Other common needs in the medical files or referrals include unknown developmental delay, behavioral and learning disorders, intellectual and physical disabilities, blindness, autism spectrum disorder, and Down syndrome.
9. The Post-Adoption Reports
Per Bulgaria’s Ministry of Justice requirements, adoptive parents must complete four post adoption reports to be filed at 6-, 12-, 18- and 24-months home.
Many agencies will provide these reports as part of their adoption provider services. Please inquire with your agency or home study provider about this process and the financial aspects of those services.
These reports must include your child’s developmental progress and pictures. Post-adoption reports are a serious commitment, as compliance is also required by The Hague Convention.
Creating a Family always urges families to comply with post-adoption requirements in a timely manner. Your cooperation contributes to the program’s stability and adds to Bulgaria’s history of positive experiences with US citizen parents.
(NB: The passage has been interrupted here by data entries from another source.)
(** C3 (amended): for every request whose opcode is OP_COMMAND,
    RespondToCommand hands to the serializer a command reply frame whose
    main document is the given document, whose metadata document is the
    canonical empty document and whose output list is empty; and
    RespondWithError does the same with the converted document of the error,
    whenever that conversion succeeds (when it fails, the conversion error
    is returned and nothing is written).  A request whose opcode is
    OP_COMMAND_REPLY gets no frame: RespondToCommand returns the
    unknown-opcode error, and so does RespondWithError when the document of
    the error converts, while it returns the conversion error when it does
    not; nothing is written. *)
Theorem C3_COMMAND_command_reply (s : Session) (m : Message) :
  (OpCode (Header m) = OP_COMMAND ->
   (forall doc, sends s (fun f => command_reply_of f doc) (RespondToCommand s m doc)) /\
   (forall err doc, SimpleBSONConvert (RespondWithError_errBSON err) = Ok doc ->
      sends s (fun f => command_reply_of f doc) (RespondWithError s m err)) /\
   (forall err e, SimpleBSONConvert (RespondWithError_errBSON err) = Err e ->
      RespondWithError s m err = (Some e, conn s))) /\
  (OpCode (Header m) = OP_COMMAND_REPLY ->
   (forall doc, RespondToCommand s m doc = (Some ErrUnknownOpcode, conn s)) /\
   (forall err doc, SimpleBSONConvert (RespondWithError_errBSON err) = Ok doc ->
      RespondWithError s m err = (Some ErrUnknownOpcode, conn s)) /\
   (forall err e, SimpleBSONConvert (RespondWithError_errBSON err) = Err e ->
      RespondWithError s m err = (Some e, conn s))).
Proof.
  split; intros Hop; repeat split.
  - intros doc; exists (command_reply_frame (RequestID (Header m)) doc).
    split; [apply command_reply_frame_ok|].
    unfold RespondToCommand; rewrite Hop; reflexivity.
  - intros err doc Hd; exists (command_reply_frame (RequestID (Header m)) doc).
    split; [apply command_reply_frame_ok|].
    unfold RespondWithError, RespondWithError_switch; cbv zeta.
    rewrite Hd, Hop; reflexivity.
  - intros err e He; unfold RespondWithError; cbv zeta; rewrite He; reflexivity.
  - intros doc; unfold RespondToCommand; rewrite Hop; reflexivity.
  - intros err doc Hd; unfold RespondWithError, RespondWithError_switch; cbv zeta.
    rewrite Hd, Hop; reflexivity.
  - intros err e He; unfold RespondWithError; cbv zeta; rewrite He; reflexivity.
Qed.

(** C7: the reply document of RespondWithError.  On a healthy connection
    and for a request of a replying opcode (OP_QUERY, OP_GET_MORE,
    OP_COMMAND, OP_MSG), RespondWithError returns nil and adds one frame to
    the connection, and the document that this frame carries is the
    conversion of: [{ok:1}] for a nil error; the error's own document,
    unchanged, for an error with the error-to-document capability;
    [{ok:0, errmsg: message}] for any other error.  If that document does
    not convert, the conversion error is returned and no frame is added. *)
Theorem C7_RespondWithError_reply_document (s : Session) (m : Message) :
  writeErr (conn s) = None ->
  In (OpCode (Header m)) [OP_QUERY; OP_GET_MORE; OP_COMMAND; OP_MSG] ->
  let replies_with (err : option error) (d : bson_D) :=
    match SimpleBSONConvert d with
    | Ok doc =>
        exists f,
          RespondWithError s m err
          = (None, {| written := (written (conn s) ++ [f])%list; writeErr := None |}) /\
          reply_documents f = [doc]
    | Err e => RespondWithError s m err = (Some e, conn s)
    end in
  replies_with None [ {| Name := "ok"; Value := IInt 1 |} ] /\
  (forall e own, ToBSON e = Some own -> replies_with (Some e) own) /\
  (forall e, ToBSON e = None ->
     replies_with (Some e) [ {| Name := "ok"; Value := IInt 0 |};
                             {| Name := "errmsg"; Value := IString (Error e) |} ]).
Proof.
  intros Hw Hop; cbv zeta.
  assert (Hswitch : forall doc, exists f,
            RespondWithError_switch s m doc
            = (None, {| written := (written (conn s) ++ [f])%list; writeErr := None |}) /\
            reply_documents f = [doc]).
  { intros doc; unfold RespondWithError_switch; cbv zeta.
    destruct Hop as [Hop|[Hop|[Hop|[Hop|[]]]]]; rewrite <- Hop;
      cbn [Z.eqb Pos.eqb orb OP_QUERY OP_GET_MORE OP_INSERT OP_UPDATE OP_DELETE
           OP_COMMAND OP_MSG];
      rewrite SendMessage_healthy by assumption;
      eexists; split; reflexivity. }
  assert (Hall : forall err,
            match SimpleBSONConvert (RespondWithError_errBSON err) with
            | Ok doc =>
                exists f,
                  RespondWithError s m err
                  = (None, {| written := (written (conn s) ++ [f])%list;
                              writeErr := None |}) /\
                  reply_documents f = [doc]
            | Err e => RespondWithError s m err = (Some e, conn s)
            end).
  { intros err; unfold RespondWithError; cbv zeta.
    destruct (SimpleBSONConvert (RespondWithError_errBSON err)) as [doc|e];
      [apply Hswitch | reflexivity]. }
  repeat split.
  - exact (Hall None).
  - intros e own Hown; specialize (Hall (Some e)).
    cbn [RespondWithError_errBSON] in Hall; rewrite Hown in Hall; exact Hall.
  - intros e Hnone; specialize (Hall (Some e)).
    cbn [RespondWithError_errBSON] in Hall; rewrite Hnone in Hall; exact Hall.
Qed.

(** C8 (amended): for every request whose opcode is OP_INSERT, OP_UPDATE or
    OP_DELETE, RespondToCommand writes nothing and returns nil for every
    document, and RespondWithError writes nothing for every error argument
    and returns nil whenever the document of the error converts; when the
    conversion fails it returns the conversion error. *)
Theorem C8_legacy_writes_no_reply (s : Session) (m : Message) :
  OpCode (Header m) = OP_INSERT \/ OpCode (Header m) = OP_UPDATE \/
  OpCode (Header m) = OP_DELETE ->
  (forall doc, RespondToCommand s m doc = (None, conn s)) /\
  (forall err, snd (RespondWithError s m err) = conn s) /\
  (forall err doc, SimpleBSONConvert (RespondWithError_errBSON err) = Ok doc ->
     RespondWithError s m err = (None, conn s)) /\
  (forall err e, SimpleBSONConvert (RespondWithError_errBSON err) = Err e ->
     RespondWithError s m err = (Some e, conn s)).
Proof.
  intros Hop.
  assert (Hsw : forall doc, RespondWithError_switch s m doc = (None, conn s)).
  { intros doc; unfold RespondWithError_switch; cbv zeta.
    destruct Hop as [-> | [-> | ->]]; reflexivity. }
  repeat split.
  - intros doc; unfold RespondToCommand; cbv zeta.
    destruct Hop as [-> | [-> | ->]]; reflexivity.
  - intros err; unfold RespondWithError; cbv zeta.
    destruct (SimpleBSONConvert _); [rewrite Hsw|]; reflexivity.
  - intros err doc Hd; unfold RespondWithError; cbv zeta; rewrite Hd; apply Hsw.
  - intros err e He; unfold RespondWithError; cbv zeta; rewrite He; reflexivity.
Qed.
10. The Additional Resources
- The US Department of State Intercountry Adoption from Bulgaria
- The Annual Report on Intercountry Adoption
- Creating a Family’s International Adoption Resource Page
- Agape Adoptions Bulgaria Program – a Creating a Family Education Partner
- World Links International Adoption Agency Bulgaria Program – a Creating a Family Education Partner
- Spence Chapin Services to Families and Children Bulgaria Program – a Creating a Family Partner
This information is current as of June 2021 and represents our best estimates and approximations only. Depending upon your individual circumstances, even the widest ranges can vary greatly. Please always refer back to your chosen adoption service provider for specifics regarding your process.
This information is subject to change; therefore, check with an agency approved to place from this country for the most current information.